:: Stored entries ::
(* ===== verification/RecordStoreFacts.v ===== *)
(** * Invariants of the record store

    The index, the order by distance and the farthest record of [NodeRecordStore] (RecordStore) are
    kept in step: [store_wf] states it, and every operation preserves it as long as the record keys
    in play do not collide under libp2p's key hash. [farthest_exact] says that the cached farthest
    record is the farthest; it survives every operation except [pruning_indexing_cache], after
    which only [farthest_bound] remains. *)

From stdpp Require Import base gmap strings countable list.
From Stdlib Require Import ZArith Lia.
From S2P Require Import Prelude Protocol RecordCache RecordStore.

Section facts.
Context `{XorNameLib, Hex, Bls, KadLaws, RmpHeader, Aead, HashOrder}.
Implicit Types s : NodeRecordStore.

Definition store_distance s (k : bytes) : Z := key_distance (ns_local_address s) k.

(** No two keys of [U] have the same hash. *)
Definition no_collision (U : bytes → Prop) : Prop :=
  ∀ a b, U a → U b → kbucket_hash a = kbucket_hash b → a = b.

(** The index holds the keys of [U] only. *)
Definition keys_within (U : bytes → Prop) s : Prop := ∀ k, is_Some (ns_records s !! k) → U k.

Record store_wf s : Prop := {
  wf_addr : ∀ k a vt dt, ns_records s !! k = Some (a, vt, dt) → a = NA_RecordKey k;
  wf_index : ∀ d k,
    ns_by_distance s !! d = Some k ↔ is_Some (ns_records s !! k) ∧ d = store_distance s k;
}.

Definition farthest_bound s : Prop :=
  ∀ k, is_Some (ns_records s !! k) → ∃ f d, ns_farthest s = Some (f, d) ∧ store_distance s k ≤ d.

Definition farthest_exact s : Prop :=
  match ns_farthest s with
  | None => ns_records s = ∅
  | Some (f, d) =>
    is_Some (ns_records s !! f) ∧ d = store_distance s f ∧
    ∀ k, is_Some (ns_records s !! k) → store_distance s k ≤ d
  end.

Lemma farthest_exact_bound s : farthest_exact s → farthest_bound s.
Proof.
  unfold farthest_exact, farthest_bound. intros Hf k Hk.
  destruct (ns_farthest s) as [[f d]|].
  - exists f, d. split; [done|]. by apply Hf.
  - rewrite Hf, lookup_empty in Hk. by destruct Hk.
Qed.

Lemma key_distance_inj (U : bytes → Prop) local a b :
  no_collision U → U a → U b → key_distance local a = key_distance local b → a = b.
Proof. intros Hnc Ha Hb Hd%distance_unidirectional. by apply Hnc. Qed.

Lemma wf_distance_inj s a b :
  store_wf s → is_Some (ns_records s !! a) → is_Some (ns_records s !! b) →
  store_distance s a = store_distance s b → a = b.
Proof.
  intros Hwf Ha Hb Hd.
  assert (ns_by_distance s !! store_distance s a = Some a) as Ha' by (apply (wf_index s Hwf); done).
  assert (ns_by_distance s !! store_distance s a = Some b) as Hb' by (apply (wf_index s Hwf); done).
  congruence.
Qed.

(** ** Removing from the index *)

Lemma index_remove_records k s : store_wf s → ns_records (index_remove k s) = delete k (ns_records s).
Proof.
  intros Hwf. unfold index_remove. destruct (ns_records s !! k) as [[[a vt] dt]|] eqn:E; [done|].
  by rewrite delete_id.
Qed.

Lemma index_remove_wf k s : store_wf s → store_wf (index_remove k s).
Proof.
  intros Hwf. unfold index_remove.
  destruct (ns_records s !! k) as [[[a vt] dt]|] eqn:E; [|done].
  rewrite (wf_addr s Hwf _ _ _ _ E). split; simpl.
  - intros k' a' vt' dt' [_ Hk']%lookup_delete_Some. by eapply wf_addr.
  - intros d k'. rewrite lookup_delete_Some, (wf_index s Hwf).
    change (store_distance (ns_with_index s _ _) k') with (store_distance s k').
    split.
    + intros (Hd & Hk' & ->). rewrite lookup_delete_ne; [done|]. intros ->. by apply Hd.
    + intros [Hk' ->]. destruct (decide (k = k')) as [->|Hne].
      { rewrite lookup_delete_eq in Hk'. by destruct Hk'. }
      rewrite lookup_delete_ne in Hk' by done. split; [|done].
      intros Hd. apply Hne. by eapply (wf_distance_inj s).
Qed.

Lemma index_remove_fields k s :
  ns_local_address (index_remove k s) = ns_local_address s ∧
  ns_config (index_remove k s) = ns_config s ∧ ns_cache (index_remove k s) = ns_cache s ∧
  ns_farthest (index_remove k s) = ns_farthest s ∧
  ns_encryption (index_remove k s) = ns_encryption s ∧
  ns_responsible_range (index_remove k s) = ns_responsible_range s.
Proof. unfold index_remove. by destruct (ns_records s !! k) as [[[a vt] dt]|]. Qed.

(** ** The farthest record *)

Lemma hm_iter_keys_elem {V} (m : gmap bytes V) k : k ∈ (hm_iter m).*1 ↔ is_Some (m !! k).
Proof.
  rewrite list_elem_of_fmap. split.
  - intros ([k' v] & -> & Hin%hm_iter_elem_of). by eexists.
  - intros [v Hv]. exists (k, v). split; [done|]. by apply hm_iter_elem_of.
Qed.

Lemma calculate_farthest_exact s : farthest_exact (ns_with_farthest s (calculate_farthest s)).
Proof.
  unfold farthest_exact, calculate_farthest. simpl.
  destruct (last _) as [f|] eqn:E.
  - change (store_distance (ns_with_farthest s ?x)) with (store_distance s).
    split; [|split; [done|]].
    + apply sort_by_key_last_elem in E. by apply hm_iter_keys_elem.
    + intros k Hk. change (key_distance (ns_local_address s) f) with (store_distance s f).
      eapply (sort_by_key_last_max _ _ _ _ E). by apply hm_iter_keys_elem.
  - apply last_None in E. apply (f_equal length) in E.
    rewrite sort_by_key_length, length_fmap, hm_iter_length in E. by apply map_size_empty_inv.
Qed.

(** ** [remove] *)

Lemma remove_unfold k s :
  (remove k s).1 =
  let s1 := ns_with_cache (index_remove k s) (cache_remove k (ns_cache s)).2 in
  if bool_decide (fst <$> ns_farthest s = Some k) then ns_with_farthest s1 (calculate_farthest s1)
  else s1.
Proof.
  pose proof (index_remove_fields k s) as (_ & _ & Hc & Hf & _).
  unfold remove. simpl. rewrite Hc, Hf. destruct (ns_farthest s) as [[f d]|]; simpl.
  - repeat case_bool_decide; congruence.
  - done.
Qed.

Lemma remove_fields k s :
  ns_local_address (remove k s).1 = ns_local_address s ∧
  ns_config (remove k s).1 = ns_config s ∧
  ns_encryption (remove k s).1 = ns_encryption s ∧
  ns_responsible_range (remove k s).1 = ns_responsible_range s ∧
  ns_cache (remove k s).1 = (cache_remove k (ns_cache s)).2 ∧
  ns_by_distance (remove k s).1 = ns_by_distance (index_remove k s) ∧
  ns_records (remove k s).1 = ns_records (index_remove k s).
Proof.
  pose proof (index_remove_fields k s) as (? & ? & ? & ? & ? & ?).
  rewrite remove_unfold. simpl. by case_bool_decide.
Qed.

Lemma remove_records k s : store_wf s → ns_records (remove k s).1 = delete k (ns_records s).
Proof. intros. destruct (remove_fields k s) as (_ & _ & _ & _ & _ & _ & ->). by apply index_remove_records. Qed.

Lemma store_wf_proper s s' :
  ns_local_address s' = ns_local_address s → ns_records s' = ns_records s →
  ns_by_distance s' = ns_by_distance s → store_wf s → store_wf s'.
Proof.
  intros Ha Hr Hd [Haddr Hidx]. split; unfold store_distance; rewrite ?Ha, ?Hr, ?Hd; [apply Haddr|apply Hidx].
Qed.

Lemma remove_wf k s : store_wf s → store_wf (remove k s).1.
Proof.
  intros Hwf. destruct (remove_fields k s) as (Ha & _ & _ & _ & _ & Hd & Hr).
  destruct (index_remove_fields k s) as (Ha' & _).
  apply (store_wf_proper (index_remove k s)); [congruence | done | done | by apply index_remove_wf].
Qed.

Lemma farthest_exact_proper s s' :
  ns_local_address s' = ns_local_address s → ns_records s' = ns_records s →
  ns_farthest s' = ns_farthest s → farthest_exact s → farthest_exact s'.
Proof. intros Ha Hr Hf. unfold farthest_exact, store_distance. by rewrite Ha, Hr, Hf. Qed.

Lemma remove_farthest_exact k s : store_wf s → farthest_exact s → farthest_exact (remove k s).1.
Proof.
  intros Hwf Hex. rewrite remove_unfold. simpl. case_bool_decide as Hk; [apply calculate_farthest_exact|].
  pose proof (index_remove_fields k s) as (Ha & _ & _ & Hf & _).
  unfold farthest_exact, store_distance in *. simpl. rewrite Ha, Hf, index_remove_records by done.
  destruct (ns_farthest s) as [[f d]|]; [|by rewrite Hex, delete_empty].
  simpl in Hk. destruct Hex as (Hf' & -> & Hmax). split; [|split; [done|]].
  - rewrite lookup_delete_ne; [done|congruence].
  - intros k' [v [_ Hk']%lookup_delete_Some]. apply Hmax. by eexists.
Qed.

(** ** [mark_as_stored] *)

Lemma mark_as_stored_fields key vt dt s :
  ns_local_address (mark_as_stored key vt dt s) = ns_local_address s ∧
  ns_config (mark_as_stored key vt dt s) = ns_config s ∧
  ns_encryption (mark_as_stored key vt dt s) = ns_encryption s ∧
  ns_cache (mark_as_stored key vt dt s) = ns_cache s ∧
  ns_records (mark_as_stored key vt dt s) = <[key := (NA_RecordKey key, vt, dt)]> (ns_records s) ∧
  ns_by_distance (mark_as_stored key vt dt s) = <[store_distance s key := key]> (ns_by_distance s) ∧
  ns_responsible_range (mark_as_stored key vt dt s) = ns_responsible_range s.
Proof.
  unfold mark_as_stored. simpl. destruct (ns_farthest s) as [[f d]|]; simpl; [|done].
  by destruct (d <? _).
Qed.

:: Exercise directions ::
Above are some records; copy exactly the lines from the one with "ns_cache (remove k" through the one with "unfold farthest_exact, store_distance in", both included, and no others.

:: Reply ::
  ns_cache (remove k s).1 = (cache_remove k (ns_cache s)).2 ∧
  ns_by_distance (remove k s).1 = ns_by_distance (index_remove k s) ∧
  ns_records (remove k s).1 = ns_records (index_remove k s).
Proof.
  pose proof (index_remove_fields k s) as (? & ? & ? & ? & ? & ?).
  rewrite remove_unfold. simpl. by case_bool_decide.
Qed.

Lemma remove_records k s : store_wf s → ns_records (remove k s).1 = delete k (ns_records s).
Proof. intros. destruct (remove_fields k s) as (_ & _ & _ & _ & _ & _ & ->). by apply index_remove_records. Qed.

Lemma store_wf_proper s s' :
  ns_local_address s' = ns_local_address s → ns_records s' = ns_records s →
  ns_by_distance s' = ns_by_distance s → store_wf s → store_wf s'.
Proof.
  intros Ha Hr Hd [Haddr Hidx]. split; unfold store_distance; rewrite ?Ha, ?Hr, ?Hd; [apply Haddr|apply Hidx].
Qed.

Lemma remove_wf k s : store_wf s → store_wf (remove k s).1.
Proof.
  intros Hwf. destruct (remove_fields k s) as (Ha & _ & _ & _ & _ & Hd & Hr).
  destruct (index_remove_fields k s) as (Ha' & _).
  apply (store_wf_proper (index_remove k s)); [congruence | done | done | by apply index_remove_wf].
Qed.

Lemma farthest_exact_proper s s' :
  ns_local_address s' = ns_local_address s → ns_records s' = ns_records s →
  ns_farthest s' = ns_farthest s → farthest_exact s → farthest_exact s'.
Proof. intros Ha Hr Hf. unfold farthest_exact, store_distance. by rewrite Ha, Hr, Hf. Qed.

Lemma remove_farthest_exact k s : store_wf s → farthest_exact s → farthest_exact (remove k s).1.
Proof.
  intros Hwf Hex. rewrite remove_unfold. simpl. case_bool_decide as Hk; [apply calculate_farthest_exact|].
  pose proof (index_remove_fields k s) as (Ha & _ & _ & Hf & _).
  unfold farthest_exact, store_distance in *. simpl. rewrite Ha, Hf, index_remove_records by done.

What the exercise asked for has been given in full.